Lifestyles
Presentation
It is now clear that the transition is both a social and political change, and a technical and economic one. By looking at lifestyles (food, transport, housing, consumption, etc.), a concept which is attracting growing scientific interest, we can fully grasp what is at stake and make progress in identifying the conditions for change. The concept of lifestyles also highlights the importance of collective structures (physical and institutional), social norms, economic rules and commercial offers in individual trajectories. These are over-determining dimensions over which the individual alone has very little control. Lifestyles, as the meeting points between the specific characteristics of individuals and social groups and collective rules, are therefore a crucial place for thinking about the conditions of transition.

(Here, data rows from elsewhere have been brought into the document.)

(** * stock-optimizer-pro: the calculation pipeline of [src/lib/calculations.ts]

    A shallow embedding of the MCDM core (min-max normalisation, mappings,
    aggregation, entropy weights, TOPSIS, fuzzy TOPSIS, ABC classification,
    correlation matrix) and the properties its specification states.

    Numbers.  A JavaScript [number] is modelled as a real number of the
    Standard Library: [+ - * /] are the field operations, [Math.sqrt] is
    [sqrt], [Math.log] is [ln], [x ** 2] is [x ^ 2] and [===] on numbers is
    the decidable equality of [R].  Rounding, [NaN] and the infinities of
    IEEE doubles are outside this model; every property below is a property
    of the arithmetic the code writes down.

    Objects used as dictionaries ([Record<string, number>]) are finite maps
    [gmap string _] keyed by their own properties; arrays are lists. *)

From Stdlib Require Import Reals Lra Lia.
From stdpp Require Import base option list sorting strings gmap.

Open Scope R_scope.

(** ** Numbers and array helpers *)

#[global] Instance R_eq_dec : EqDecision R := Req_dec_T.
#[global] Instance R_inhabited : Inhabited R := populate 0.
#[global] Instance Rlt_decision (x y : R) : Decision (x < y) := Rlt_dec x y.

(** [arr.reduce((acc, x, i) => f(acc, x, i), init)]: a left fold that also
    passes the index of the element. *)
Fixpoint reduce_from {A B : Type} (f : B -> A -> nat -> B) (i : nat)
    (l : list A) (acc : B) : B :=
  match l with
  | [] => acc
  | x :: l' => reduce_from f (S i) l' (f acc x i)
  end.

Definition reduce {A B : Type} (f : B -> A -> nat -> B) (l : list A) (init : B) : B :=
  reduce_from f 0 l init.

(** [Math.min(...values)] and [Math.max(...values)].  On the empty array
    JavaScript answers [Infinity] and [-Infinity], which [R] does not have;
    the embedding answers 0 there.  Every use below applies the result only
    inside a [map] (stdpp's [<$>]) over the same array, so the value on [[]] is never read. *)
Definition Math_min (values : list R) : R :=
  match values with
  | [] => 0
  | v :: vs => fold_left Rmin vs v
  end.

Definition Math_max (values : list R) : R :=
  match values with
  | [] => 0
  | v :: vs => fold_left Rmax vs v
  end.

(** [arr[i]] is stdpp's total lookup [arr !!! i].  Out of range JavaScript
    answers [undefined]; the embedding answers the default inhabitant.  All
    reads of the pipeline are in range (see [minMaxNormalize_length]). *)

(** ** Data model ([src/store/analysisStore.ts]) *)

Inductive ABC : Set := A | B | C.

#[global] Instance ABC_eq_dec : EqDecision ABC.
Proof. solve_decision. Defined.

Record InventoryItem : Type := mkItem {
  id : Z;
  Risk : string;
  Demand_fluctuation : string;
  Average_stock : R;
  Daily_usage : R;
  Unit_cost : R;
  Lead_time : R;
  Consignment_stock : string;
  Unit_size : string;
  (* computed values, absent until a stage writes them *)
  Risk_Score : option R;
  Fluctuation_Score : option R;
  Consignment_Score : option R;
  Size_Score : option R;
  Criticality_Agg : option R;
  Demand_Agg : option R;
  Supply_Agg : option R;
  TOPSIS_Score : option R;
  Fuzzy_TOPSIS_Score : option R;
  ML_Predicted_Class : option string;
  Class : option ABC;
  Fuzzy_Class : option ABC
}.

Record MappingTable : Type := mkMappingTable {
  map_Risk : gmap string R;
  map_Demand_fluctuation : gmap string R;
  map_Consignment_stock : gmap string R;
  map_Unit_size : gmap string R
}.

Record WeightPair_Criticality : Type := { w_Risk : R; w_Fluctuation : R }.
Record WeightPair_Demand : Type := { w_DailyUsage : R; w_AverageStock : R }.
Record WeightPair_Supply : Type := { w_LeadTime : R; w_Consignment : R }.

Record AggregationWeights : Type := mkAggregationWeights {
  Criticality : WeightPair_Criticality;
  Demand : WeightPair_Demand;
  Supply : WeightPair_Supply
}.

(** A triangular fuzzy number [[l, m, u]]. *)
Definition TFN : Type := (R * R * R)%type.

Record FuzzyTFN : Type := mkFuzzyTFN {
  tfn_Risk : gmap string TFN;
  tfn_Demand_fluctuation : gmap string TFN;
  tfn_Consignment_stock : gmap string TFN;
  tfn_Unit_size : gmap string TFN
}.

Record EntropyWeights : Type := mkEntropyWeights {
  ew_Criticality_Agg : R;
  ew_Demand_Agg : R;
  ew_Supply_Agg : R;
  ew_Unit_cost : R;
  ew_Size_Score : R
}.

Record Thresholds : Type := mkThresholds { th_A : R; th_B : R; th_C : R }.

(** The [scoreField] argument of [classifyABC]:
    ['TOPSIS_Score' | 'Fuzzy_TOPSIS_Score']. *)
Inductive ScoreField : Set := SF_TOPSIS_Score | SF_Fuzzy_TOPSIS_Score.

Definition ScoreField_key (sf : ScoreField) : string :=
  match sf with
  | SF_TOPSIS_Score => "TOPSIS_Score"
  | SF_Fuzzy_TOPSIS_Score => "Fuzzy_TOPSIS_Score"
  end.

(** ** [getValue] *)

(** [x ?? 0] on an optional number. *)
Definition nullish0 (x : option R) : R := default 0 x.

Definition getValue (item : InventoryItem) (key : string) : R :=
  if String.eqb key "Risk_Score" then nullish0 (Risk_Score item)
  else if String.eqb key "Fluctuation_Score" then nullish0 (Fluctuation_Score item)
  else if String.eqb key "Consignment_Score" then nullish0 (Consignment_Score item)
  else if String.eqb key "Size_Score" then nullish0 (Size_Score item)
  else if String.eqb key "Criticality_Agg" then nullish0 (Criticality_Agg item)
  else if String.eqb key "Demand_Agg" then nullish0 (Demand_Agg item)
  else if String.eqb key "Supply_Agg" then nullish0 (Supply_Agg item)
  else if String.eqb key "Unit cost" then Unit_cost item
  else if String.eqb key "Average stock" then Average_stock item
  else if String.eqb key "Daily usage" then Daily_usage item
  else if String.eqb key "Lead time" then Lead_time item
  else if String.eqb key "TOPSIS_Score" then nullish0 (TOPSIS_Score item)
  else if String.eqb key "Fuzzy_TOPSIS_Score" then nullish0 (Fuzzy_TOPSIS_Score item)
  else 0.

(** ** [minMaxNormalize] *)

Definition minMaxNormalize (values : list R) : list R :=
  let min := Math_min values in
  let max := Math_max values in
  if decide (max = min) then (fun _ => 0.5) <$> values
  else (fun v => (v - min) / (max - min)) <$> values.

(** ** Object spread with overwritten fields

    [{ ...item, f: v }] copies every field of [item] and sets [f]. *)

Definition with_Scores (item : InventoryItem) (rs fs cs ss : R) : InventoryItem :=
  {| id := id item; Risk := Risk item;
     Demand_fluctuation := Demand_fluctuation item;
     Average_stock := Average_stock item; Daily_usage := Daily_usage item;
     Unit_cost := Unit_cost item; Lead_time := Lead_time item;
     Consignment_stock := Consignment_stock item; Unit_size := Unit_size item;
     Risk_Score := Some rs; Fluctuation_Score := Some fs;
     Consignment_Score := Some cs; Size_Score := Some ss;
     Criticality_Agg := Criticality_Agg item; Demand_Agg := Demand_Agg item;
     Supply_Agg := Supply_Agg item; TOPSIS_Score := TOPSIS_Score item;
     Fuzzy_TOPSIS_Score := Fuzzy_TOPSIS_Score item;
     ML_Predicted_Class := ML_Predicted_Class item;
     Class := Class item; Fuzzy_Class := Fuzzy_Class item |}.

Definition with_Aggs (item : InventoryItem) (ca da sa : R) : InventoryItem :=
  {| id := id item; Risk := Risk item;
     Demand_fluctuation := Demand_fluctuation item;
     Average_stock := Average_stock item; Daily_usage := Daily_usage item;
     Unit_cost := Unit_cost item; Lead_time := Lead_time item;
     Consignment_stock := Consignment_stock item; Unit_size := Unit_size item;
     Risk_Score := Risk_Score item; Fluctuation_Score := Fluctuation_Score item;
     Consignment_Score := Consignment_Score item; Size_Score := Size_Score item;
     Criticality_Agg := Some ca; Demand_Agg := Some da; Supply_Agg := Some sa;
     TOPSIS_Score := TOPSIS_Score item;
     Fuzzy_TOPSIS_Score := Fuzzy_TOPSIS_Score item;
     ML_Predicted_Class := ML_Predicted_Class item;
     Class := Class item; Fuzzy_Class := Fuzzy_Class item |}.
(** * gz_the_works: a one-shot gzip encoder driver

    A shallow embedding of [src/gz_the_works.c].  The program is a straight
    line of calls into zlib and libc with two early exits.  zlib and libc are
    not part of the repository, so the program is modelled as a tree of
    external calls ([prog]) and run against an arbitrary implementation of
    the zlib interface ([zlib]); the log of calls a run leaves behind is
    produced by the runner, not by the program. *)

From Stdlib Require Import ZArith List String Ascii Bool Lia.
Import ListNotations.
Open Scope Z_scope.

(** ** C data *)

(** An [unsigned char] is a [Z] in [0, 256). *)
Definition byte := Z.

Definition bytes_of_string (s : string) : list byte :=
  map (fun c => Z.of_nat (nat_of_ascii c)) (list_ascii_of_string s).

(** The storage of a C string literal: its characters and the closing NUL. *)
Definition literal (chars : list byte) : list byte := chars ++ [0].

(** [strlen]: the number of bytes before the first NUL. *)
Fixpoint strlen (p : list byte) : Z :=
  match p with
  | [] => 0
  | b :: q => if b =? 0 then 0 else 1 + strlen q
  end.

(** Conversions to the unsigned types of the source (LP64: [uInt] has 32
    bits, [uLong] and [size_t] have 64). *)
Definition to_uInt (z : Z) : Z := z mod 2 ^ 32.
Definition to_uLong (z : Z) : Z := z mod 2 ^ 64.
Definition to_size_t (z : Z) : Z := z mod 2 ^ 64.

(** Constants of zlib.h (the header is not in the repository; these are the
    values of zlib's public interface). *)
Definition Z_OK : Z := 0.
Definition Z_STREAM_END : Z := 1.
Definition Z_STREAM_ERROR : Z := -2.
Definition Z_MEM_ERROR : Z := -4.
Definition Z_BUF_ERROR : Z := -5.
Definition Z_FINISH : Z := 4.

(** [z_stream]: the fields a caller of zlib reads and writes.  A pointer is
    modelled by what it gives access to: [next_in] is the bytes from the
    pointer to the end of its object ([None] is [Z_NULL]), [next_out] is an
    offset into the output array.  The private members ([state], [zalloc],
    [zfree], [opaque], [msg]) live in the library's own state. *)
Record z_stream : Type := mk_z_stream {
  next_in : option (list byte);
  avail_in : Z;
  total_in : Z;
  next_out : option Z;
  avail_out : Z;
  total_out : Z;
  data_type : Z;
  adler : Z
}.

(** [z_stream strm = {0}] *)
Definition z_stream_zero : z_stream :=
  {| next_in := None; avail_in := 0; total_in := 0;
     next_out := None; avail_out := 0; total_out := 0;
     data_type := 0; adler := 0 |}.

(** [gz_header], field for field as zlib.h declares it. *)
Record gz_header : Type := mk_gz_header {
  text : Z;
  time : Z;
  xflags : Z;
  os : Z;
  extra : option (list byte);
  extra_len : Z;
  extra_max : Z;
  name : option (list byte);
  name_max : Z;
  comment : option (list byte);
  comm_max : Z;
  hcrc : Z;
  done : Z
}.

(** ** External calls *)

(** The six functions [main] calls, each indexed by what the caller gets
    back.  A function that takes [&strm] returns the structure as it leaves
    it; [deflate] also returns the output array it wrote into.
    [deflateSetHeader] takes [&head]; the record is passed as it is at the
    call, since the source does not touch it again before [deflate] reads
    it. *)
Inductive call : Type -> Type :=
| deflateInit2 (strm : z_stream)
    (level method windowBits memLevel strategy : Z) : call (Z * z_stream)
| deflateSetHeader (strm : z_stream) (head : gz_header) : call (Z * z_stream)
| deflate (strm : z_stream) (out : list byte) (flush : Z)
    : call (Z * z_stream * list byte)
| deflateEnd (strm : z_stream) : call (Z * z_stream)
| time_NULL : call Z
| fwrite (ptr : list byte) (size nmemb : Z) : call Z.

(** A program: return, or make a call and go on with its result. *)
Inductive prog (R : Type) : Type :=
| Return (r : R)
| Call {X : Type} (c : call X) (k : X -> prog R).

Lifestyles are changing, and they are "in transition" under a variety of influences. Among the spheres that influence them, public authorities, acting for the general interest and producers of regulations, have a particularly strong legitimacy to act on them within the framework of the democratic contract “signed” with citizens. Historically, in response to the challenges facing society, it has done so in a number of areas by changing the way we eat, our mobility needs, the urbanisation of our territory, our health habits and so on.
Today we face a new challenge: that of sufficiency and the achievement of a sustainable society. The planet's limits and the urgency of the environmental crises mean that we need to mobilise every possible means of transforming our relationship with life and natural resources and adapting to these crises. This includes sober lifestyles in developed countries and the technical infrastructures that underpin our daily and economic lives. The challenge is immense, and involves acting now to move towards greater sufficiency in a society built on the promise of material and energy abundance.
IDDRI is helping to meet this challenge through a work agenda organised around a number of questions and activities:
- What are the conditions, in terms of public policy and philosophy of action, that will enable lifestyles to evolve in key sectors such as food and agriculture? The Mobility in Transition Institute is also working on the transition of mobility modes.
- How can we make progress in bringing the concept of sufficiency onto the political agenda? How can we ensure that its meaning and implications are part of the democratic debate?
Finally, the scale of the changes required in the medium and long term to move from material abundance to sufficiency, and the level of political and social tension involved in implementing the transition, mean that we need to look more deeply at the way our societies operate. IDDRI is conducting this reflection through the concept of the social contract, in order to emphasise all the social, political and economic arrangements that govern the links between citizens and society.
- What can we learn from past developments in our social contract? What are its current limitations? How can we democratically debate new rules to achieve a better balance between ecological transition and social progress?